### The task
No line of the records may be dropped; print them all again exactly.

### Collected data
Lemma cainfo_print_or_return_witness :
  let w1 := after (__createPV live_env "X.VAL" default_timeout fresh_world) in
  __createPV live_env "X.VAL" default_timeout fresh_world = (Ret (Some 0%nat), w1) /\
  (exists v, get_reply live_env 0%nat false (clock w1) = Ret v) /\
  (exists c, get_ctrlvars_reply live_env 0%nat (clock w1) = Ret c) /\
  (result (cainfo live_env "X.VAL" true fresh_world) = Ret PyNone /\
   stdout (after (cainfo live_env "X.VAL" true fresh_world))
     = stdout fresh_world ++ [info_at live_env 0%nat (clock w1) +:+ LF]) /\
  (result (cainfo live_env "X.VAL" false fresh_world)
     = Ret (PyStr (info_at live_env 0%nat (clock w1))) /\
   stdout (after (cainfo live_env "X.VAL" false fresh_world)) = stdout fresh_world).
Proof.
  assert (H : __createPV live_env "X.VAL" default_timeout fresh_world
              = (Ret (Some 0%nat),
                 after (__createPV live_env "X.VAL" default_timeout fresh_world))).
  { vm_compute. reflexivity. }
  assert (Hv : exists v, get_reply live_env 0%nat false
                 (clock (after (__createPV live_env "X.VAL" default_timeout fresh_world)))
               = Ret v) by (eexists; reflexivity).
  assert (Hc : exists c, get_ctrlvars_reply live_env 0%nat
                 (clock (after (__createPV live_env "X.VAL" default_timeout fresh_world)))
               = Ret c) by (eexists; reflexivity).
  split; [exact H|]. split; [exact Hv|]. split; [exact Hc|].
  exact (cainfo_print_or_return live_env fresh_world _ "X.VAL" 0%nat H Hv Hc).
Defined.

### Answer to the problem
Lemma cainfo_print_or_return_witness :
  let w1 := after (__createPV live_env "X.VAL" default_timeout fresh_world) in
  __createPV live_env "X.VAL" default_timeout fresh_world = (Ret (Some 0%nat), w1) /\
  (exists v, get_reply live_env 0%nat false (clock w1) = Ret v) /\
  (exists c, get_ctrlvars_reply live_env 0%nat (clock w1) = Ret c) /\
  (result (cainfo live_env "X.VAL" true fresh_world) = Ret PyNone /\
   stdout (after (cainfo live_env "X.VAL" true fresh_world))
     = stdout fresh_world ++ [info_at live_env 0%nat (clock w1) +:+ LF]) /\
  (result (cainfo live_env "X.VAL" false fresh_world)
     = Ret (PyStr (info_at live_env 0%nat (clock w1))) /\
   stdout (after (cainfo live_env "X.VAL" false fresh_world)) = stdout fresh_world).
Proof.
  assert (H : __createPV live_env "X.VAL" default_timeout fresh_world
              = (Ret (Some 0%nat),
                 after (__createPV live_env "X.VAL" default_timeout fresh_world))).
  { vm_compute. reflexivity. }
  assert (Hv : exists v, get_reply live_env 0%nat false
                 (clock (after (__createPV live_env "X.VAL" default_timeout fresh_world)))
               = Ret v) by (eexists; reflexivity).
  assert (Hc : exists c, get_ctrlvars_reply live_env 0%nat
                 (clock (after (__createPV live_env "X.VAL" default_timeout fresh_world)))
               = Ret c) by (eexists; reflexivity).
  split; [exact H|]. split; [exact Hv|]. split; [exact Hc|].
  exact (cainfo_print_or_return live_env fresh_world _ "X.VAL" 0%nat H Hv Hc).
Defined.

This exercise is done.